La guerra è sempre fratricida.
14. 3. Tuttavia gli dèi tutelari del dominio di Roma e quasi spettatori di tali lotte sentivano insoddisfatta la propria passione finché la sorella degli Orazi come compenso dei tre Curiazi uccisi non fu aggiunta dall'altra parte anche essa come terza ai due fratelli dalla spada del fratello. Così Roma che aveva vinto non aveva un minor numero di morti. Poi per avere il vantaggio della vittoria Alba fu distrutta, in cui, terza nell'ordine, avevano abitato le divinità troiane, dopo Troia distrutta dai Greci e dopo Lavinio, in cui Enea aveva costituito un regno provvisorio di nomadi. Ma secondo il loro costume gli dèi anche da essa erano fuggiti e per questo è stata distrutta.
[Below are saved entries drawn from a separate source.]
(* ===== verification/TransFlow.v ===== *)
(** * The hub as a state machine

    The invariant of the hub and its queues, that every operation keeps it, and
    what follows over any run: a peer's reader is handed exactly the packets the
    hub accepted for it, once each and in order. *)

From S2P Require Import Prelude Store TransHub TransRead.

(** ** The invariant *)

(** Tickets count the batches of a queue without a gap. *)
Definition tickets_ok (x : Mux) : Prop :=
  ∀ i b, espCh x !! i = Some b → batchTicket b = u64 (espTicket x - Z.of_nat (length (espCh x)) + Z.of_nat i).

Definition batch_ok (b : espDatagramBatch) : Prop :=
  batchPackets b ≠ [] ∧ batchBytes b = Z.of_nat (total (batchPackets b)).

Definition charged (l : list espDatagramBatch) : Z := foldr (λ b n, batchBytes b + n) 0 l.

Record mux_ok (x : Mux) : Prop := mkMuxOk {
  mo_ike : (length (ikeCh x) ≤ ikeChanSize)%nat;
  mo_esp : (length (espCh x) ≤ espChanSize)%nat;
  mo_charge : espQueued x = charged (espCh x);
  mo_budget : espQueued x ≤ espQueueBytes;
  mo_batches : Forall batch_ok (espCh x);
  mo_tickets : tickets_ok x;
  mo_next : 0 ≤ espTicket x < 2 ^ 64 }.

Definition table_ok (h : Hub) (t : gmap Z nat) : Prop := map_Forall (λ spi m, spi ≠ 0 ∧ isClosed h m = false) t.

Record hub_ok (h : Hub) : Prop := mkHubOk {
  ho_ike : table_ok h (ike h);
  ho_esp : table_ok h (esp h);
  ho_muxes : Forall mux_ok (muxes h);
  ho_listen : ∀ q, listen h = Some q → (length q ≤ listenSize)%nat }.

(** ** Muxes *)

Lemma charged_app l k : charged (l ++ k) = charged l + charged k.
Proof. unfold charged. induction l; simpl; [done|lia]. Qed.

Lemma charged_nonneg l : Forall batch_ok l → 0 ≤ charged l.
Proof. induction 1 as [|b l [_ Hb] _ IH]; simpl; lia. Qed.

Lemma u64_shift a b : u64 (u64 a - b) = u64 (a - b).
Proof. unfold u64. apply Zminus_mod_idemp_l. Qed.

Lemma with_ike_ok x q : mux_ok x → (length q ≤ ikeChanSize)%nat → mux_ok (with_ike x q).
Proof. by intros [] ?. Qed.

Lemma set_pending_ok x l : mux_ok x → mux_ok (set_pending x l).
Proof. by intros []. Qed.

Lemma offered_ok x ps : mux_ok x → ps ≠ [] → mux_ok (offered x ps).
Proof.
  intros Hx Hne. unfold offered. destruct (hasRoomForESP x _) eqn:Hr; [|done].
  unfold hasRoomForESP in Hr. apply andb_true_iff in Hr as [Hl%Nat.ltb_lt Hb]. bool_props.
  destruct Hx as [Hi He Hc _ Hf Ht Hn]. split; simpl.
  - done.
  - rewrite length_app. simpl. lia.
  - rewrite charged_app. simpl. lia.
  - done.
  - apply Forall_app. split; [done|]. by apply Forall_singleton.
  - intros i b Hib. cbn [espCh espTicket] in *. rewrite length_app, Nat2Z.inj_add. cbn [length].
    replace (u64 (espTicket x + 1) - _ + _) with (u64 (espTicket x + 1) - (Z.of_nat (length (espCh x)) + 1 - Z.of_nat i)) by lia.
    rewrite u64_shift. apply lookup_snoc_Some in Hib as [[Hi' Hib]|[-> <-]].
    + rewrite (Ht _ _ Hib). f_equal. lia.
    + cbn [batchTicket]. rewrite u64_id; lia.
  - apply u64_bound.
Qed.

Lemma takeESP_ok x y b : mux_ok x → takeESP x = Some (y, b) → mux_ok y ∧ espCh x = b :: espCh y ∧ espPending y = espPending x.
Proof.
  unfold takeESP. destruct (espCh x) as [|b' rest] eqn:Hx; [done|]. intros [Hi He Hc Hb Hf Ht Hn] [= <- ->].
  rewrite Hx in *. apply Forall_cons in Hf as [[Hbn Hbb] Hf]. simpl in He, Hc. split; [|done].
  split; simpl; try done; try lia.
  intros i c Hic. simpl in *. rewrite (Ht (S i) c); [|by rewrite Hx]. rewrite Hx. simpl. f_equal. lia.
Qed.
Quanto dire che si erano allontanati tutti gli dèi da cui era stato conservato quel dominio 41. Si erano allontanati già per la terza volta perché come quarta fosse loro affidata Roma. Erano scontenti di Alba, in cui aveva regnato Amulio dopo aver espulso il fratello ed erano contenti di Roma, in cui aveva regnato Romolo dopo avere ucciso il fratello. Ma prima che Alba fosse distrutta, il suo popolo fu travasato, dicono 42, in Roma in modo che di due si facesse una città. E sia, così è avvenuto. Tuttavia quella città, regno di Ascanio, terzo domicilio degli dèi troiani e città madre fu distrutta dalla città figlia. E perché i superstiti della guerra costituissero di due un solo popolo, il molto sangue versato dell'uno e dell'altro ne fu un legame degno di compassione. Perché ormai dovrei parlar singolarmente delle medesime guerre ripetutesi tante volte sotto gli altri re, che sembravano chiuse con una vittoria ma erano di nuovo condotte con tante stragi e di nuovo ancora riprese dopo il patto e la pace fra suoceri e generi, tra la loro stirpe e i discendenti? Non piccolo indizio di questa sventura fu che nessuno di quei re chiuse le porte della guerra. Nessuno di loro dunque con tanti dèi tutelari regnò in pace.

Romolo nella storia e nella leggenda.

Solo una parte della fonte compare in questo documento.